Le patrimoine est fragile, et si les guerres ont prélevé un lourd tribut patrimonial à Orléans de par sa situation sur la Loire, le nombre de destructions “pacifiques” manifeste un étonnant aveuglement quant à la conservation d’éléments architecturaux, bien souvent au nom d’une modernité ravageuse dont furent victimes bien des “pépites” patrimoniales.
Par Gérard Poitou
Ancien Théâtre d’Orléans devenu bureaux municipaux. cl Patrice Delatouche
Dès 52 avant JC, Jules César, qui n’aimait pas les Carnutes, ordonne à ses légions de raser et de piller Cenabum, l’ancêtre d’Orléans sur les bords de Loire. Quelques siècles plus tard, ce fut le triste sort que connut la collégiale Saint-Aignan, détruite à quatre reprises, d’abord saccagée par les Vikings en 865 puis détruite par l’incendie de 999, reconstruite par Robert le Pieux, elle est de nouveau détruite durant la guerre de Cent Ans, cette fois par les Orléanais eux-mêmes qui craignaient de la voir utilisée par les Anglais comme bastion. Enfin, ce sont les Huguenots, dont Orléans fut une place forte, qui en raseront la nef en deux jours lors des guerres de religion en 1567. Les mêmes Huguenots orléanais détruiront également la cathédrale de la ville à 80%, faisant de cet édifice, qui nécessitera deux siècles pour sa reconstruction financée par engagement royal d’Henri IV, livrant au final un curieux pastiche des cathédrales du Moyen Age.

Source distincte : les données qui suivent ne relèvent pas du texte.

(* ===== verification/Handshake.v ===== *)
(** Keys and the handshake, src/modules/auth.rs: the authorized_keys file, the
    server's side of the key exchange and the check of a client's proof.  The curve
    operations are parameters ([Signatures], [KeyExchange]). *)
From stdpp Require Import prelude gmap sorting strings.
From Stdlib Require Import NArith Lia.
From S2P Require Import Prelude.
From S2P Require Import Bytes.
From S2P Require Import Text.
From S2P Require Import Auth.

(** The ed25519-dalek crate: a public key from 32 bytes, and whether a signature of
    64 bytes is one of a message. *)
Class Signatures : Type := {
  VerifyingKey : Type;
  verifying_key_from_bytes : bytes → option VerifyingKey;
  verify : VerifyingKey → bytes → bytes → bool;
}.

(** The x25519-dalek crate: a secret from 32 random bytes, its public value, and the
    shared secret. *)
Class KeyExchange : Type := {
  EphemeralSecret : Type;
  secret_from_random : bytes → EphemeralSecret;
  x25519_public : EphemeralSecret → bytes;
  diffie_hellman : EphemeralSecret → bytes → bytes;
}.

(** Both sides compute one secret. *)
Class KeyExchangeLaws `{KeyExchange} : Prop := {
  diffie_hellman_comm s s' : diffie_hellman s (x25519_public s') = diffie_hellman s' (x25519_public s);
}.

(** * The authorized_keys file *)

Record AuthorizedKey `{Signatures} : Type := mkAuthorizedKey { key_label : bytes; verifying_key : VerifyingKey }.
Arguments mkAuthorizedKey {_} _ _.
Arguments key_label {_} _.
Arguments verifying_key {_} _.

Section keys.
Context `{Signatures}.

(** One line: a label and a key; what follows is not read. *)
Definition parse_key_line (line : bytes) : option AuthorizedKey :=
  match split_whitespace line with
  | label :: key_b64 :: _ =>
      key_bytes ← decode_base64 key_b64;
      if blen key_bytes =? 32 then
        verifying_key ← verifying_key_from_bytes key_bytes;
        Some (mkAuthorizedKey label verifying_key)
      else None
  | _ => None
  end.

(** A line that is neither a comment nor blank. *)
Definition is_key_line (line : bytes) : bool :=
  negb (starts_with line (bs "#")) && negb (bool_decide (trim line = [])).

Definition parse_authorized_keys (content : bytes) : list AuthorizedKey :=
  omap parse_key_line (filter (λ line, is_key_line line = true) (lines content)).

(** * The handshake *)

Context `{KeyExchange}.

Record HandshakeState : Type := mkHandshakeState {
  nonce : bytes;
  server_secret : EphemeralSecret;
  server_public : bytes;
}.

(** [nonce_bytes] and [secret_bytes] are what the system's generator draws. *)
Definition create_handshake (nonce_bytes secret_bytes : bytes) : HandshakeState :=
  let server_secret := secret_from_random secret_bytes in
  mkHandshakeState nonce_bytes server_secret (x25519_public server_secret).

Definition check_auth_proof (nonce signature_bytes : bytes) (key : VerifyingKey) : bool :=
  verify key nonce signature_bytes.

Definition derive_session_key (server_secret : EphemeralSecret) (client_x25519_public : bytes) : bytes :=
  diffie_hellman server_secret client_x25519_public.
End keys.

(** * The file is read back *)

(** A line of the file, as an administrator writes it: the key in base64, blanks
    before it, and perhaps more behind it. *)
Inductive FileLine : Type :=
| KeyLine (label blanks key trailing : bytes)
| CommentLine (comment : bytes)
| BlankLine.

Definition render_line (line : FileLine) : bytes :=
  match line with
  | KeyLine label blanks key trailing => label ++ blanks ++ encode_base64 key ++ trailing
  | CommentLine comment => bs "#" ++ comment
  | BlankLine => []
  end.

Definition line_ok (line : FileLine) : Prop :=
  match line with
  | KeyLine label blanks key trailing =>
      (label ≠ [] ∧ head label ≠ Some Byte.x23 ∧ Forall (λ b, graphic b = true) label) ∧
      (blanks ≠ [] ∧ Forall (λ b, blank b = true) blanks) ∧ key ≠ [] ∧
      (blank_head trailing ∧ Byte.x0a ∉ trailing)
  | CommentLine comment => Byte.x0a ∉ comment
  | BlankLine => True
  end.

(** The key it names: 32 bytes that are one. *)
Definition line_key `{Signatures} (line : FileLine) : option AuthorizedKey :=
  match line with
  | KeyLine label _ key _ =>
      if blen key =? 32 then mkAuthorizedKey label <$> verifying_key_from_bytes key else None
  | _ => None
  end.

Lemma base64_char_graphic v : graphic (base64_char v) = true.
Proof.
  unfold base64_char. destruct (base64_table !! N.to_nat v) as [b|] eqn:E; [|done].
  assert (Forall (λ b, graphic b = true) base64_table) as Hall by (by apply (bool_decide_unpack _); vm_compute).
  rewrite Forall_forall in Hall. eapply Hall, list_elem_of_lookup_2, E.
Qed.

Lemma encode_base64_graphic l : Forall (λ b, graphic b = true) (encode_base64 l).
Proof.
  induction l as [l IH] using (induction_ltof1 _ length); unfold ltof in IH.
  destruct l as [|a [|b [|c l]]]; cbn [encode_base64]; repeat constructor; try apply base64_char_graphic.
  apply IH. simpl. lia.
Qed.

Lemma encode_base64_nonempty l : l ≠ [] → encode_base64 l ≠ [].
Proof. by destruct l as [|a [|b [|c l]]]. Qed.

Lemma graphic_plain b s : graphic b = false → Forall (λ b, graphic b = true) s → b ∉ s.
Proof. intros Hb Hs Hin. rewrite Forall_forall in Hs. specialize (Hs b Hin). congruence. Qed.

Section reading.
Context `{Signatures}.

(** What is left of a line without its carriage return. *)
Lemma strip_cr_trailing s z trailing : graphic z = true → blank_head trailing →
  ∃ trailing', strip_cr ((s ++ [z]) ++ trailing) = (s ++ [z]) ++ trailing' ∧ blank_head trailing'.
Proof using Type.
  intros Hz Ht. destruct trailing as [|t trailing] using rev_ind.
  - exists []. rewrite app_nil_r, strip_cr_plain; [done|]. rewrite last_snoc. by intros [= ->].
  - clear IHtrailing. destruct (decide (t = Byte.x0d)) as [->|Hne].
    + exists trailing. rewrite app_assoc. unfold strip_cr. rewrite strip_suffix_app. split; [done|]. by destruct trailing.
    + exists (trailing ++ [t]). rewrite app_assoc, strip_cr_plain; [by rewrite <- app_assoc|].
      rewrite last_snoc. congruence.
Qed.

Lemma parse_key_line_rendered label blanks key trailing : let line := KeyLine label blanks key trailing in
  line_ok line →
  is_key_line (strip_cr (render_line line)) = true ∧ parse_key_line (strip_cr (render_line line)) = line_key line.
Proof using Type.
  intros line ((Hne & Hhash & Hlabel) & (Hbl & Hblanks) & Hkey & Htr & _). unfold line. cbn [render_line line_key].
  pose proof (encode_base64_graphic key) as Hg. pose proof (encode_base64_nonempty key Hkey) as Henc.
  destruct (last (encode_base64 key)) as [z|] eqn:Ez; [|by apply last_None in Ez].
  apply last_Some in Ez as [init Hinit].
  assert (graphic z = true) as Hz by (rewrite Hinit in Hg; by apply Forall_app in Hg as [_ [Hz _]%Forall_cons]).
  destruct (strip_cr_trailing (label ++ blanks ++ init) z trailing Hz Htr) as (trailing' & Hstrip & Htr').
  rewrite <- !app_assoc in Hstrip. rewrite Hinit, <- app_assoc, Hstrip. rewrite (app_assoc init), <- Hinit. split.
  - destruct label as [|b label]; [done|]. apply Forall_cons in Hlabel as [Hb _]. unfold is_key_line. apply andb_true_iff. split.
    + change (bs "#") with [Byte.x23]. cbn [app starts_with].
      rewrite bool_decide_eq_false_2; [done|]. intros ->. by destruct Hhash.
    + cbn [app]. rewrite bool_decide_eq_false_2; [done|]. by apply trim_visible.
  - unfold parse_key_line. rewrite split_two_words by done. rewrite decode_base64_roundtrip. cbn [mbind option_bind].
    destruct (blen key =? 32); [|done]. by destruct (verifying_key_from_bytes key).
Qed.

(** C40: which keys a file gives.  Of a file made of comments, blank lines and lines
    with a label, blanks, the base64 of any bytes and perhaps more, the parser
    returns, in order, the labels with the public keys of those lines whose bytes
    are 32 and a point of the curve; every other line is dropped in silence, the
    44-byte form of a key among them. *)
Theorem authorized_keys_roundtrip ls : Forall line_ok ls →
  parse_authorized_keys (mjoin ((λ line, render_line line ++ newline) <$> ls)) = omap line_key ls.
Proof using Type.
  intros Hall. unfold parse_authorized_keys, newline.
  assert ((λ line, render_line line ++ [Byte.x0a]) <$> ls = (λ l, l ++ [Byte.x0a]) <$> (render_line <$> ls)) as ->
    by (by rewrite <- list_fmap_compose).
  rewrite lines_ended.
  - induction Hall as [|line ls Hline Hall IH]; [done|]. rewrite !fmap_cons, filter_cons. destruct line as [label blanks key trailing|comment|].
    + destruct (parse_key_line_rendered label blanks key trailing Hline) as [Hk Hp]. rewrite decide_True by done.
      destruct (line_key (KeyLine label blanks key trailing)) as [k|] eqn:E.
      * rewrite (omap_cons_Some _ _ k) by (by rewrite Hp). by rewrite IH, (omap_cons_Some line_key _ k).
      * rewrite omap_cons_None by done. by rewrite IH, (omap_cons_None line_key).
    + rewrite decide_False; [by rewrite IH, (omap_cons_None line_key)|]. cbn [render_line].
      unfold strip_cr. destruct (strip_suffix (bs "#" ++ comment) [Byte.x0d]) as [rest|] eqn:E; [|done]. cbn [default].
      apply strip_suffix_Some in E. destruct rest as [|b rest]; [done|]. injection E as <- _. done.
    + rewrite decide_False by done. by rewrite IH, (omap_cons_None line_key).
  - apply Forall_fmap. eapply Forall_impl; [exact Hall|]. intros [label blanks key trailing|comment|] Hok; cbn in *.
    + destruct Hok as ((_ & _ & Hlabel) & (_ & Hblanks) & _ & _ & Htr). rewrite !not_elem_of_app. split_and!; [| | |done].
      * by apply graphic_plain.
      * intros Hin. rewrite Forall_forall in Hblanks. specialize (Hblanks _ Hin). discriminate Hblanks.
      * apply graphic_plain; [done|apply encode_base64_graphic].
    + by rewrite not_elem_of_cons.
    + apply not_elem_of_nil.
Qed.
End reading.

(** * The session of a handshake *)
Section session.
Context `{AeadSpec, KeyExchangeLaws, Signatures}.

(** After a handshake the two sides share a key.  The session the server creates
    with the key it derives, in a table that is not full, opens what the client
    encrypts with the key it derives from the server's public value, under any
    nonce; the table then has one session more, unless the identifier was taken. *)
Theorem handshake_session random_nonce random_secret client_secret session_id label t :
  let hs := create_handshake random_nonce random_secret in
  read_session_count t < max_sessions t →
  ∃ t', create_session session_id label (derive_session_key (server_secret hs) (x25519_public client_secret)) t =
      (Returned true, t') ∧
    (∀ nonce plaintext, ∃ ciphertext,
       cipher_encrypt (cipher_new (derive_session_key client_secret (server_public hs))) nonce plaintext = Some ciphertext ∧
       decrypt_request session_id ciphertext nonce t' = Some plaintext) ∧
    read_session_count t' = read_session_count t + match sessions t !! session_id with Some _ => 0 | None => 1 end.
Proof using Type*.
  intros hs Hroom. eexists. split_and!.
  - unfold read_session_count in Hroom. apply N.leb_gt in Hroom. unfold create_session, get, mbind, M_bind. by rewrite Hroom.
  - intros n p. unfold derive_session_key, hs. cbn [server_public server_secret create_handshake].
    rewrite diffie_hellman_comm.
    destruct (cipher_roundtrip (cipher_new (diffie_hellman (secret_from_random random_secret) (x25519_public client_secret))) n p)
      as (e & He & Hd & _).
    exists e. split; [done|]. unfold decrypt_request. cbn. by rewrite lookup_insert_eq.
  - unfold read_session_count. cbn. destruct (sessions t !! session_id) eqn:E.
    + rewrite map_size_insert_Some by (by eexists). lia.
    + rewrite map_size_insert_None by done. lia.
Qed.
End session.

(** ** Concrete keys *)

(** A commutative exchange on 256-bit numbers. *)
#[export] Instance product_exchange : KeyExchange | 100 := {|
  EphemeralSecret := N;
  secret_from_random random := of_be random;
  x25519_public s := be_bytes 32 s;
  diffie_hellman s public := be_bytes 32 (s * of_be public);
|}.

Lemma be_bytes_mod w x : be_bytes w (x mod 256 ^ N.of_nat w) = be_bytes w x.
Proof. rewrite <- of_be_be_bytes. rewrite <- (length_be_bytes w x) at 1. apply be_bytes_of_be. Qed.

#[export] Instance product_exchange_laws : KeyExchangeLaws | 100.
Proof.
  split. intros s s'. change (be_bytes 32 (s * of_be (be_bytes 32 s')) = be_bytes 32 (s' * of_be (be_bytes 32 s))).
  rewrite !of_be_be_bytes, <- (be_bytes_mod 32 (s * _)), <- (be_bytes_mod 32 (s' * _)).
  rewrite !N.Div0.mul_mod_idemp_r. by rewrite N.mul_comm.
Qed.

(** Every key is one; a signature is the key before the message. *)
#[export] Instance prefix_signatures : Signatures | 100 := {|
  VerifyingKey := bytes;
  verifying_key_from_bytes key := Some key;
  verify key message signature := bool_decide (signature = key ++ message);
|}.

Definition example_key : bytes := replicate 32 Byte.x07.

Definition example_lines : list FileLine :=
  [CommentLine (bs " admins"); BlankLine; KeyLine (bs "ada") (bs "    ") example_key [Byte.x0d];
   KeyLine (bs "gateway") (bs " ") (replicate 44 Byte.x30) (bs " spki")].

Lemma authorized_keys_roundtrip_witness :
  parse_authorized_keys (mjoin ((λ line, render_line line ++ newline) <$> example_lines)) =
  [mkAuthorizedKey (bs "ada") example_key].
Proof.
  etrans; [apply (authorized_keys_roundtrip example_lines)|reflexivity].
  repeat (apply Forall_cons; split); try apply Forall_nil; cbn [line_ok]; split_and?; try done;
    by apply (bool_decide_unpack _); vm_compute.
Defined.

Lemma handshake_session_witness :
  let hs := create_handshake (replicate 32 Byte.x01) (replicate 32 Byte.x02) in
  let t := create_session_table 1 in
  ∃ t', create_session (bs "0123456789abcdef") (bs "ada") (derive_session_key (server_secret hs) (x25519_public (secret_from_random [Byte.x05]))) t =
      (Returned true, t') ∧
    (∀ nonce plaintext, ∃ ciphertext,
       cipher_encrypt (cipher_new (derive_session_key (secret_from_random [Byte.x05]) (server_public hs))) nonce plaintext = Some ciphertext ∧
       decrypt_request (bs "0123456789abcdef") ciphertext nonce t' = Some plaintext) ∧
    read_session_count t' = read_session_count t + match sessions t !! bs "0123456789abcdef" with Some _ => 0 | None => 1 end.
Proof. apply (handshake_session (replicate 32 Byte.x01) (replicate 32 Byte.x02) (secret_from_random [Byte.x05])). reflexivity. Defined.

Vint la Révolution avec la confiscation des biens du clergé qui permit à l’architecte Benoit Leroux (“Le Vandale de Saint-Benoit“) de raser une vingtaine d’édifices religieux pour reconstruire de nouveaux bâtiments dédiés à l’industrie ou à la culture comme le théâtre de la place de l’Etape, lui-même détruit dans les années 70 du siècle dernier. Et puis ce fut l’après deuxième guerre mondiale qui vit le centre-ville d’Orléans en partie détruit par les bombardements de 40 et 44. Et si on échappa au projet de Le Corbusier faisant de la place du Martroi un carrefour de voies rapides cerné de tours, au nom d’une modernité nouvelle qui nous laissera l’indestructible patrimoine d’un monorail en béton traversant la Beauce, on rase à Orléans.
Un florilège de gares
La gare d’Orléans dans les années trente
C’est d’abord la gare d’Orléans, une des plus anciennes de France, la compagnie du Paris-Orléans reliant Orléans à la gare d’Orsay qui échappa elle, à la démolition dans les années 70. Celle d’Orléans fut détruite une première fois en 1902, cette nouvelle gare n’échappant pas à une nouvelle destruction après la Seconde Guerre mondiale pour laisser place à une gare en béton style année 50, encerclée par un centre commercial, elle sera à nouveau détruite en 2010… Et puis il y eut l’Hôtel des Poste, bâtiment néo gothique des années trente, que l’on retrouve aujourd’hui sur des cartes postales, lui aussi miraculeusement préservé durant la guerre et rasé sans regret aussitôt après. Ce fut aussi le sort du marché d’Orléans, halles style Baltard détruites pour faire place à de curieux champignons abandonnés pour un marché aujourd’hui ouvert à tous les vents. Qui se souvient aussi de la salle des fêtes du Campo Santo ou du théâtre à l’italienne dont on a conservé que la façade du bâtiment pour en faire les bureaux de la mairie ?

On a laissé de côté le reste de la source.